Map of life expectancy at birth from Global Education Project.

## Friday, April 01, 2011

### Here's some boring wonkery . . .

. . . to give you some relief from all the April foolishness.

Xin Sun and a cast of thousands reviewed 469 clinical trials reported in both high impact and lower impact journals. Okay, here's the wonkish part. It's actually kind of important and profound, in ways that go well beyond the current context. So I'm using this as an occasion to talk about a big issue.

It is conventional in clinical science to consider results to be valid when they have an associated "p value" of .05 or less, the jargon for which is "statistical significance." The term is misleading, in both directions. Findings with p values <.05 aren't necessarily "significant" in the sense that they actually matter; and "statistical insignificance" doesn't mean that an association doesn't exist, or is trivial, it just means you haven't established it to the satisfaction of an arbitrary convention. Most people misunderstand what a p value really means. It's usually interpreted as the probability that your result is not real, but arose just by chance. If the p value is less than .05, then you would say that there's a 95% chance your result is real. But that isn't what a p value means. It is the fallacy of the transposed conditional. The p value is actually the probability of getting your results given the hypothesis, in this case the null hypothesis that there is no real association. But, obviously if you make a lot of comparisons you'll see a lot of low p values that are spurious. The true probability that the drug is effective depends not only on the results of your study, but on the probability that the drug is effective based on what you knew before you did the study. If it is extremely unlikely -- say because there is no biological plausibility -- then a p value <.05 doesn't make it likely after all. It's probably just a coincidence. That's why, in order for p values to make sense, they have to be used to test plausible hypotheses that are specified before you undertake your trial.

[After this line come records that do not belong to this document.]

(** [digits.strip_prefix(b"-").unwrap_or(digits)] *)
Definition strip_minus (digits : list Z) : list Z :=
  match digits with
  | b :: r => if b =? 45 then r else digits
  | [] => digits
  end.

(** [str::parse::<i64>]: an optional sign, at least one digit, in range. *)
Definition parse_i64 (text : list Z) : option Z :=
  let '(negative, ds) :=
    match text with
    | b :: r => if b =? 45 then (true, r) else if b =? 43 then (false, r) else (false, text)
    | [] => (false, text)
    end in
  if bool_decide (ds = []) || negb (forallb is_ascii_digit ds) then None
  else
    let v := if negative : bool then - dec_value ds else dec_value ds in
    if (- 2 ^ 63 <=? v) && (v <? 2 ^ 63) then Some v else None.

(** The checks and conversion after the digits have been delimited. *)
Definition integer_of_digits (start : Z) (digits : list Z) : outcome ParseError Value :=
  let unsigned := strip_minus digits in
  let negative := negb (len unsigned =? len digits) in
  if bool_decide (unsigned = [])
     || existsb (fun b => negb (is_ascii_digit b)) unsigned
     || ((1 <? len unsigned) && bool_decide (nth_get unsigned 0 = Some 48))
     || (negative && bool_decide (unsigned = [48]))
  then Err (InvalidInteger start)
  else if negb (utf8_valid digits) then Err (InvalidInteger start)
  else
    match parse_i64 digits with
    | Some i => Ok (Integer i)
    | None => Err (IntegerOverflow start)
    end.

Definition parse_integer : P Value :=
  s ← get;
  let start := position s in
  modify advance;;
  scan_to_e (fuel_for s);;
  s' ← get;
  digits ← input_slice (start + 1) (position s');
  modify advance;;
  lift (integer_of_digits start digits).

(** ** Byte strings *)
Fixpoint scan_length (fuel : nat) (start : Z) : P unit :=
  match fuel with
  | O => out_of_fuel
  | S f =>
    b ← peek;
    if b =? 58 then mret tt
    else
      s ← get;
      d ← lift (index (input s) (position s));
      if negb (is_ascii_digit d) then fail (InvalidStringLength start)
      else modify advance;; scan_length f start
  end.

(** [try_fold(0, |v, b| v.checked_mul(10)?.checked_add(b - b'0'))] *)
Definition checked_dec_value (ds : list Z) : option Z :=
  fold_left (fun acc b =>
    v ← acc; w ← checked_mul USIZE v 10; checked_add USIZE w (b - 48)) ds (Some 0).

Definition parse_bytes : P (list Z) :=
  s ← get;
  let start := position s in
  scan_length (fuel_for s) start;;
  s' ← get;
  length_digits ← input_slice start (position s');
  modify advance;;
  if bool_decide (length_digits = [])
     || ((1 <? len length_digits) && bool_decide (nth_get length_digits 0 = Some 48))
  then fail (InvalidStringLength start)
  else
    length ← lift (ok_or (checked_dec_value length_digits) (InvalidStringLength start));
    if max_string_length (limits s) <? length
    then fail (StringTooLarge start length (max_string_length (limits s)))
    else
      e ← lift (ok_or (checked_add USIZE (position s' + 1) length) (InvalidStringLength start));
      if len (input s) <? e then fail (UnexpectedEnd (len (input s)))
      else
        bytes ← input_slice (position s' + 1) e;
        modify (set_position e);;
        mret bytes.

(** ** Key order: the lexicographic order of byte slices *)
Fixpoint bytes_ltb (a b : list Z) : bool :=
  match a, b with
  | [], [] => false
  | [], _ :: _ => true
  | _ :: _, [] => false
  | x :: a', y :: b' => (x <? y) || ((x =? y) && bytes_ltb a' b')
  end.
Definition entry_le (a b : DictionaryEntry) : Prop :=
  bytes_ltb (entry_key b) (entry_key a) = false.
#[export] Instance entry_le_dec : RelDecision entry_le.
Proof. intros a b. unfold entry_le. apply _. Defined.
(* ===== verification/Merkle.v ===== *)
(** * Merkle: the BEP 52 hash trees of [merkle.rs]

    SHA-256 comes from the [sha2] crate and is the parameter [sha256] of
    the section; the code hashes two children by feeding them to one hasher,
    which digests their concatenation.  A hash is a list of 32 bytes. *)
From S2P Require Import Prelude Bytes.

Definition Sha256Hash : Type := list Z.

Definition MERKLE_BLOCK_SIZE : Z := 16 * 1024.
Definition MIN_BEP52_PIECE_LENGTH : Z := MERKLE_BLOCK_SIZE.
Definition MAX_BEP52_PIECE_LENGTH : Z := 256 * 1024 * 1024.
Definition MAX_MERKLE_LEAVES : Z := Z.shiftl 1 35.
Definition MAX_MERKLE_HEIGHT : Z := 35.
Definition MAX_MERKLE_SCRATCH_HASHES : Z := MAX_MERKLE_HEIGHT + 1.

Inductive MerkleError :=
| EmptyTree
| TooManyLeaves (actual maximum : Z)
| InvalidBlockLength (length maximum : Z)
| InvalidPieceLength (length : Z)
| PieceTooLarge (length piece_length : Z)
| LayerOutOfRange (layer maximum : Z)
| SubjectOutOfRange (index layer leaf_count : Z)
| InvalidProofLength (expected actual : Z)
| InvalidPaddingHash (layer index : Z)
| RootMismatch
| ArithmeticOverflow.

Record MerkleTreeShape := mkShape {
  leaf_count : Z;
  padded_leaf_count : Z;
  height : Z;
}.

(** [u8::try_from] *)
Definition u8_try_from (x : Z) : option Z := if x <? 256 then Some x else None.

Definition MerkleTreeShape_new (leaves : Z) : outcome MerkleError MerkleTreeShape :=
  if leaves =? 0 then Err EmptyTree
  else if MAX_MERKLE_LEAVES <? leaves then Err (TooManyLeaves leaves MAX_MERKLE_LEAVES)
  else
    padded ← ok_or (checked_next_power_of_two 64 leaves) ArithmeticOverflow;
    h ← ok_or (u8_try_from (trailing_zeros 64 padded)) ArithmeticOverflow;
    mret (mkShape leaves padded h).

Definition node_count (s : MerkleTreeShape) : outcome MerkleError Z :=
  ok_or (v ← checked_mul 64 (padded_leaf_count s) 2; checked_sub v 1) ArithmeticOverflow.

(** [data.chunks(size)] for a positive size. *)
Fixpoint chunks_fuel {A} (fuel : nat) (size : Z) (l : list A) : list (list A) :=
  match fuel, l with
  | S f, _ :: _ => take (Z.to_nat size) l :: chunks_fuel f size (drop (Z.to_nat size) l)
  | _, _ => []
  end.
Definition chunks {A} (size : Z) (l : list A) : list (list A) := chunks_fuel (length l) size l.

(** Bounded memory: one slot per tree level. *)
Record MerkleAccumulator := mkAccumulator {
  base_layer : Z;
  count : Z;
  slots : list (option Sha256Hash);
  high_water : Z;
}.

Definition MerkleAccumulator_new (base : Z) : outcome MerkleError MerkleAccumulator :=
  if MAX_MERKLE_HEIGHT <? base then Err (LayerOutOfRange base MAX_MERKLE_HEIGHT)
  else Ok (mkAccumulator base 0 (replicate (Z.to_nat MAX_MERKLE_SCRATCH_HASHES) None) 0).

Definition set_slots (l : list (option Sha256Hash)) (a : MerkleAccumulator) : MerkleAccumulator :=
  mkAccumulator (base_layer a) (count a) l (high_water a).

Definition retained (l : list (option Sha256Hash)) : Z :=
  len (filter (fun s => is_Some s) l).

Definition piece_layer (piece_length : Z) : outcome MerkleError Z :=
  if (piece_length <? MIN_BEP52_PIECE_LENGTH) || negb (is_power_of_two piece_length)
     || (MAX_BEP52_PIECE_LENGTH <? piece_length)
  then Err (InvalidPieceLength piece_length)
  else ok_or (u8_try_from (trailing_zeros 32 (piece_length / MERKLE_BLOCK_SIZE))) ArithmeticOverflow.

Section sha256.
Variable sha256 : list Z -> Sha256Hash.

Definition hash_block (block : list Z) : outcome MerkleError Sha256Hash :=
  if bool_decide (block = []) || (MERKLE_BLOCK_SIZE <? len block)
  then Err (InvalidBlockLength (len block) MERKLE_BLOCK_SIZE)
  else Ok (sha256 block).

Definition hash_pair (left right : Sha256Hash) : Sha256Hash := sha256 (left ++ right).

(** [for _ in 0..layer { hash = hash_pair(&hash, &hash) }] *)
Definition zero_hash (layer : Z) : outcome MerkleError Sha256Hash :=
  if MAX_MERKLE_HEIGHT <? layer then Err (LayerOutOfRange layer MAX_MERKLE_HEIGHT)
  else Ok (Nat.iter (Z.to_nat layer) (fun h => hash_pair h h) (replicate 32 0)).

(** The carry loop of [push]: the slots as changed so far, and whether the
    loop stored the hash or ran off the array. *)
Fixpoint push_loop (fuel : nat) (l : list (option Sha256Hash)) (slot : nat) (hash : Sha256Hash)
    : list (option Sha256Hash) * outcome MerkleError unit :=
  match fuel with
  | O => (l, NoFuel)
  | S f =>
    match l !! slot with
    | None => (l, Err ArithmeticOverflow)
    | Some (Some left_hash) => push_loop f (<[slot:=None]> l) (S slot) (hash_pair left_hash hash)
    | Some None => (<[slot:=Some hash]> l, Ok tt)
    end
  end.

Definition push (hash : Sha256Hash) : M MerkleAccumulator MerkleError unit :=
  a ← get;
  maximum ← lift (ok_or (checked_shr 64 MAX_MERKLE_LEAVES (base_layer a)) ArithmeticOverflow);
  if count a =? maximum
  then fail (TooManyLeaves (saturating_add 64 (count a) 1) maximum)
  else
    let '(l, r) := push_loop (S (length (slots a))) (slots a) 0 hash in
    put (set_slots l a);;
    lift r;;
    c ← lift (ok_or (checked_add 64 (count a) 1) ArithmeticOverflow);
    put (mkAccumulator (base_layer a) c l (Z.max (high_water a) (retained l))).

(** [while root_height < target { right = hash_pair(&right, &zero_hash(..)?) }] *)
Fixpoint pad_loop (fuel : nat) (base root_height target : Z) (right : Sha256Hash)
    : outcome MerkleError Sha256Hash :=
  if root_height <? target then
    match fuel with
    | O => NoFuel
    | S f =>
      padding_layer ← ok_or (checked_add 8 base root_height) ArithmeticOverflow;
      z ← zero_hash padding_layer;
      pad_loop f base (root_height + 1) target (hash_pair right z)
    end
  else Ok right.
Definition pad_to (base root_height target : Z) (right : Sha256Hash)
    : outcome MerkleError Sha256Hash :=
  pad_loop (Z.to_nat (target - root_height)) base root_height target right.
(** ** Witnesses: a file of three blocks, each block a piece *)
Definition sample_leaves : list Sha256Hash := [[1]; [2]; [3]].
Definition sample_geometry : V2FileHashGeometry :=
  mkGeometry (tree toy_sha256 0 2 sample_leaves) 40000 16384 0 3.
Definition sample_request : HashRequest :=
  mkHashRequest (tree toy_sha256 0 2 sample_leaves) 0 0 2 1.
Definition sample_response : HashResponse :=
  mkHashResponse sample_request
    (node_row toy_sha256 0 0 2 sample_leaves ++ tree_proof toy_sha256 1 1 0 sample_leaves).

Lemma sample_typed : geometry_typed sample_geometry /\ request_typed sample_request.
Proof. split; split; vm_compute; repeat split; congruence. Qed.
Lemma sample_file : file_leaves toy_sha256 sample_geometry sample_leaves.
Proof. split; vm_compute; reflexivity. Qed.
Lemma fresh_authentic c :
  (forall i, 0 <= i -> root_at (piece_roots c) i = None) -> (forall k, node_at (proof_nodes c) k = None) ->
  authentic toy_sha256 c sample_geometry sample_leaves.
Proof.
  intros Hr Hn. split.
  - intros L i h _ Hi _ E. rewrite Hr in E by (cbn; lia). done.
  - intros layer i h _ _ E. by rewrite Hn in E.
Qed.

(** Inserting the sample response makes two piece roots known. *)
Example sample_insert :
  match V2HashCatalog_new 3 with
  | Ok c => (insert_response toy_sha256 sample_geometry sample_response c).2
  | _ => NoFuel
  end = Ok 2.
Proof. vm_compute. reflexivity. Qed.

Lemma insert_response_atomic_witness :
  exists c, catalog_ok c /\
  let out := insert_response toy_sha256 sample_geometry sample_response c in
  returns out.2 /\ catalog_ok out.1 /\ allocated_bytes (accounting out.1) <= MAX_HASH_CATALOG_BYTES
  /\ match out.2 with
     | Ok n => known_count (piece_roots out.1) = known_count (piece_roots c) + n
     | _ => out.1 = c
     end.
Proof.
  destruct (new_catalog_ok 3) as (c & _ & Hc & _); [vm_compute; split; congruence|].
  exists c. split; [exact Hc|]. cbv zeta.
  apply (insert_response_atomic toy_sha256 sample_geometry sample_response c); [exact Hc|apply sample_typed|apply sample_typed|].
  apply surjective_pairing.
Defined.

Lemma insert_response_authentic_witness :
  exists c, authentic toy_sha256 c sample_geometry sample_leaves /\
  match response_divergence toy_sha256 sample_geometry sample_response sample_leaves with
  | Some d => is_collision toy_sha256 d
  | None => authentic toy_sha256 (insert_response toy_sha256 sample_geometry sample_response c).1
              sample_geometry sample_leaves
  end.
Proof.
  destruct (new_catalog_ok 3) as (c & _ & Hc & Hr & Hn); [vm_compute; split; congruence|].
  exists c. pose proof (fresh_authentic c Hr Hn) as Ha. split; [exact Ha|].
  apply (insert_response_authentic toy_sha256 sample_geometry sample_response sample_leaves c _
           (insert_response toy_sha256 sample_geometry sample_response c).2);
    [exact Hc|apply sample_typed|apply sample_typed|exact sample_file|exact Ha|apply surjective_pairing].
Defined.

Lemma response_for_accepted_witness :
  exists c, catalog_ok c /\
  returns (response_for toy_sha256 c sample_geometry sample_request true) /\
  forall resp, response_for toy_sha256 c sample_geometry sample_request true = Ok resp -> 2 <> 1 ->
    hs_request resp = sample_request /\
    exists out, authenticate_response toy_sha256 sample_geometry resp = Ok out.
Proof.
  destruct (new_catalog_ok 3) as (c & _ & Hc & Hr & Hn); [vm_compute; split; congruence|].
  exists c. split; [exact Hc|].
  exact (response_for_accepted toy_sha256 sample_geometry sample_request true sample_leaves c
    Hc (proj1 sample_typed) (proj2 sample_typed) sample_file (fresh_authentic c Hr Hn)).
Defined.
Lemma decode_by_id_inv pfx id body m : len pfx = 4 -> is_byte id -> is_bytes body ->
  (id = 20 -> 1 + len body <= 2 + MAX_EXTENSION_PAYLOAD_LENGTH) ->
  decode_by_id id (1 + len body) (pfx ++ id :: body) = Ok m -> reencodes m (id :: body).
Proof.
  intros Hp Hid Hb Hext. pose proof (len_nonneg body) as Hlb. unfold decode_by_id.
  assert (forall k (m' : PeerMessage), (exact_length k (1 + len body) 1 ≫= fun _ => Ok m') = Ok m -> body = [] /\ m' = m) as Htag.
  { intros k m' E. unfold mbind, outcome_bind in E.
    destruct (exact_length k (1 + len body) 1) as [[]|?| |] eqn:El; try done.
    apply exact_length_inv in El. injection E as ->. split; [apply len_0_nil; lia|done]. }
  destruct (Z.eqb_spec id 0) as [->|]; [by intros [-> <-]%Htag|].
  destruct (Z.eqb_spec id 1) as [->|]; [by intros [-> <-]%Htag|].
  destruct (Z.eqb_spec id 2) as [->|]; [by intros [-> <-]%Htag|].
  destruct (Z.eqb_spec id 3) as [->|]; [by intros [-> <-]%Htag|].
  destruct (Z.eqb_spec id 4) as [->|].
  { unfold mbind, outcome_bind. destruct (exact_length 4 _ 5) as [[]|?| |] eqn:El; try done.
    apply exact_length_inv in El. destruct (read_u32 _ 5) as [i|?| |] eqn:E; try done. intros. simplify_eq.
    destruct (body_field pfx 4 body i Hp Hb ltac:(lia) E) as [U <-]. done. }
  destruct (Z.eqb_spec id 5) as [->|].
  { destruct (Z.ltb_spec (1 + len body) 2); [done|]. unfold mbind, outcome_bind.
    destruct (drain _ 5) as [bits|?| |] eqn:E; try done. apply (drain_field _ _ _ 0) in E as [-> _]; [|done|lia].
    change (skip body 0) with body. intros. simplify_eq. split_and!; [done| |done|done].
    intros E. injection E as ->. change (len (@nil Z)) with 0 in *. lia. }
  destruct ((id =? 6) || (id =? 8) || (id =? 16)) eqn:Hreq.
  { unfold mbind, outcome_bind. destruct (exact_length id _ 13) as [[]|?| |] eqn:El; try done.
    apply exact_length_inv in El. destruct (decode_request _) as [r|?| |] eqn:E; try done.
    apply decode_request_inv in E as [Hr He]; [|done|done|lia]. unfold mret, outcome_ret. intros. simplify_eq.
    destruct (Z.eqb_spec id 6) as [->|]; [done|]. destruct (Z.eqb_spec id 8) as [->|]; [done|].
    destruct (Z.eqb_spec id 16) as [->|]; [done|done]. }
  destruct (Z.eqb_spec id 7) as [->|].
  { destruct ((1 + len body <? 10) || (MAX_CORE_FRAME_LENGTH <? 1 + len body)) eqn:Hr; [done|].
    apply orb_false_iff in Hr as [Hr1%Z.ltb_ge Hr2%Z.ltb_ge]. unfold mbind, outcome_bind.
    destruct (read_u32 _ 5) as [i|?| |] eqn:E1; try done. destruct (read_u32 _ 9) as [b|?| |] eqn:E2; try done.
    destruct (drain _ 13) as [block|?| |] eqn:E3; try done. unfold mret, outcome_ret. intros. simplify_eq.
    apply (read_field _ _ _ 0) in E1 as (_ & U1 & F1); [|done..].
    apply (read_field _ _ _ 4) in E2 as (_ & U2 & F2); [|done..].
    apply (drain_field _ _ _ 8) in E3 as [-> _]; [|done|lia].
    assert (len (skip body 8) = len body - 8) as Hls by (rewrite len_skip; lia).
    split_and!; [done|done|split_and!; [done|done|by apply is_bytes_skip]|]. cbn [encode_payload].
    unfold u32_try_from. unfold MAX_CORE_FRAME_LENGTH, MAX_REQUEST_BLOCK_LENGTH in *.
    rewrite Hls, (proj2 (Z.ltb_lt _ _)) by lia. cbn [ok_or]. unfold mbind, outcome_bind.
    rewrite request_length_ok by (unfold MAX_REQUEST_BLOCK_LENGTH; lia). unfold mret, outcome_ret.
    rewrite F1, F2. change (0 + 4) with 4. change (4 + 4) with 8. rewrite app_assoc, <- sub_list_join by lia.
    rewrite <- sub_list_skip by lia. done. }
  destruct ((id =? 13) || (id =? 17)) eqn:Hidx.
  { unfold mbind, outcome_bind. destruct (exact_length id _ 5) as [[]|?| |] eqn:El; try done.
    apply exact_length_inv in El. destruct (read_u32 _ 5) as [i|?| |] eqn:E; try done.
    destruct (body_field pfx id body i Hp Hb ltac:(lia) E) as [U <-].
    unfold mret, outcome_ret. intros. simplify_eq.
    destruct (Z.eqb_spec id 13) as [->|]; [done|]. destruct (Z.eqb_spec id 17) as [->|]; [done|done]. }
  destruct (Z.eqb_spec id 14) as [->|]; [by intros [-> <-]%Htag|].
  destruct (Z.eqb_spec id 15) as [->|]; [by intros [-> <-]%Htag|].
  destruct (Z.eqb_spec id 20) as [->|].
  { destruct (Z.ltb_spec (1 + len body) 2); [done|]. unfold mbind, outcome_bind.
    destruct body as [|x payload]; [change (len (@nil Z)) with 0 in *; lia|].
    change (pfx ++ 20 :: x :: payload) with (pfx ++ [20] ++ x :: payload).
    rewrite app_assoc, index_at by (rewrite len_app, Hp; done).
    rewrite <- app_assoc. change ([20] ++ x :: payload) with (20 :: x :: payload).
    destruct (drain _ 6) as [pl|?| |] eqn:E; try done. apply (drain_field _ _ _ 1) in E as [-> _]; [|done|lia].
    unfold mret, outcome_ret. intros. simplify_eq. apply Forall_cons_1 in Hb as [Hx Hb].
    change (skip (x :: payload) 1) with payload. split_and!; [done|done|done|]. cbn [encode_payload].
    specialize (Hext eq_refl). rewrite len_cons in Hext. by rewrite (proj2 (Z.ltb_ge _ _)) by lia. }
  destruct ((id =? 21) || (id =? 23)) eqn:Hhr.
  { unfold mbind, outcome_bind. destruct (exact_length id _ _) as [[]|?| |] eqn:El; try done.
    apply exact_length_inv in El. destruct (decode_hash_request_payload _) as [r|?| |] eqn:Er; try done.
    apply decode_hash_payload_inv in Er as (Hr & Hbody & _); [|done..].
    assert (skip body HASH_REQUEST_PAYLOAD_LENGTH = []) as E0.
    { apply len_0_nil. rewrite len_skip by done. lia. }
    rewrite E0, app_nil_r in Hbody.
    destruct (validate_hash_wire_request r (id =? 23)) as [[]|?| |] eqn:Hv; try done.
    unfold mret, outcome_ret. intros. simplify_eq.
    destruct (Z.eqb_spec id 21) as [->|].
    - split_and!; [done|done|done|]. cbn [encode_payload].
      by rewrite (Hv : validate_hash_wire_request r false = Ok tt).
    - destruct (Z.eqb_spec id 23) as [->|]; [|done].
      split_and!; [done|done|done|]. cbn [encode_payload].
      by rewrite (Hv : validate_hash_wire_request r true = Ok tt). }
  destruct (Z.eqb_spec id 22) as [->|]; [|done]. by apply decode_hashes_inv.
Qed.

Lemma encode_payload_maximum p m id body mx :
  encode_payload m = Ok (id :: body) -> frame_maximum id p = Ok mx -> m <> Bitfield [] ->
  payload_maximum m = mx /\ decodable p m.
Proof.
  intros E Hf Hb.
  assert (forall k r, encode_request k r = Ok (id :: body) -> id = k) as Hk.
  { intros k r H. apply encode_request_inv in H as (_ & _ & H). by simplify_eq. }
  destruct m as [ | | | | |i|bits|r|r|i begin block|i| | |r|i|eid pl|r|resp|r]; cbn [encode_payload] in E;
    try (apply Hk in E; subst id);
    try unfold mbind, outcome_bind, mret, outcome_ret in E; repeat case_match; simplify_eq;
    cbn in Hf; repeat (case_bool_decide || case_match); simplify_eq; split; try done; try congruence;
    destruct p; cbn; congruence.
Qed.
Lemma bitfield_ok bits d : download_ok d ->
  match on_bitfield bits d with
  | (d', r) => returns r /\ event_ok (OnMessage (Bitfield bits)) d d' (actions_of r)
               /\ (succeeded r = false -> d' = d)
  end.
Proof.
  intros H. pose proof (event_same (OnMessage (Bitfield bits)) d d [] H (same_refl d) eq_refl
    ltac:(no_action) ltac:(no_action)) as Hsame.
  unfold on_bitfield, mbind, M_bind, get, fail, lift, modify.
  destruct (Z.eqb_spec (len bits) (div_ceil (piece_count d) 8)) as [Hl|]; cbn [negb]; [|done].
  pose proof (do_index _ H) as Hi. pose proof (div_ceil_spec (piece_count d) 8 ltac:(lia)) as Hdc.
  assert (exists x, (if 0 <? div_ceil (piece_count d) 8 * 8 - piece_count d
     then index bits (div_ceil (piece_count d) 8 - 1) else Ok 0) = @Ok PieceError Z x) as [x ->].
  { destruct (0 <? _); [|eauto]. unfold index.
    destruct (nth_get_is_Some bits (div_ceil (piece_count d) 8 - 1)) as [y ->]; [lia|]. cbn. eauto. }
  destruct ((0 <? div_ceil (piece_count d) 8 * 8 - piece_count d)
    && negb (Z.land x (Z.shiftl 1 (div_ceil (piece_count d) 8 * 8 - piece_count d) - 1) =? 0)); [done|].
  unfold index. destruct (nth_get_is_Some bits (piece_index d / 8)) as [y ->].
  { rewrite Hl. apply div_lt_ceil; lia. }
  cbn [expect]. set (d1 := set_has_piece _ d).
  destruct (availability_ok (OnMessage (Bitfield bits)) d1) as (d2 & acts & -> & He & _).
  { by destruct H. }
  cbn [actions_of succeeded returns]. split_and!; [done| |done]. by apply event_has_piece in He.
Qed.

You always have a lot of information about clinical trial subjects, so even if the results of the trial are negative overall, you can comb through your data and look for "significant" results for some group that you didn't define ahead of time - say, women, or people of a certain age range, or people with a particular severity of disease, whatever you like. Chances are, you'll find some. And guess what -- people publish results of that kind. But they're basically BS. They might constitute hypotheses worth testing, but they aren't findings.

What Sun and the gang found is that when trials are funded by drug manufacturers, that did not have significant results for the pre-specified primary outcomes, they are much more likely to report sub-group analyses than trials that aren't funded by the manufacturer. What this means is that they are trying to find a way to sell their product, even though it apparently doesn't work, by inventing some specific category of person for whom they claim it does work, when in fact they don't have credible evidence for that conclusion.

Whoo. Sorry about that. Anyway, we need to do things differently. Industry funding of clinical trials must be totally isolated from the conduct and reporting of the trials, not just because of this finding but because of a vast record of deception, spin and scandals going back decades. There are probably several plausible ways to organize medical research to bring this about. We could establish a government sponsored institute to which the drug companies would transfer the funds for clinical trials. The institute would then accept competitive proposals from researchers, and award the funds to the most credible investigators, who would carry out the trial with no contact whatsoever from the interested parties.

Doesn't look exactly like the Free Market™ of conservative corporatist fantasy. But it would be a better world.

davidknz said...

Some while ago, I wrote a program for Factor Analysis that was of considerable interest to the "social scientists" who collected vast troves of data, confident that contained immutable truth if only they knew how to ask the right questions of it. Part of the process is to reduce the data to a correlation matrix. On one occassion, just for fun, I substituted random numbers (<1.0) on the off diagonal elements of this matrix. The academic concerned was very excited about the results, as they confirmed his intuitions about the nature of the process he was studying. As he was intending to present the results to a conference in a week, I quickly reran the program with the original data. No change in the enthusiasm; no change in the paper presented. The only change was that I became very sceptical about the claims of so called "soft sciences"

roger said...

i am too jaded to even pretend to be shocked at the dishonesty of big business.

both my mother and mother-in-law have suffered discomfort and dangerous medical conditions from (foolishly? uninformed?) prescriptions. and we have had to intervene to get the "treatment' to stop.

Cervantes said...

Well now David, you don't give enough of the particulars for me to interpret your story. (I am quite familiar with principal components analysis, BTW.)

You lied to the man. Apparently, by coincidence, your random data ended up looking like something interpretable. It's not the professor's fault, you gave him particular results. You also don't say how the real data turned out different, or whether you explained your deception.

Why are you skeptical of the scientist when it is you who committed the fraud? I don't really get this.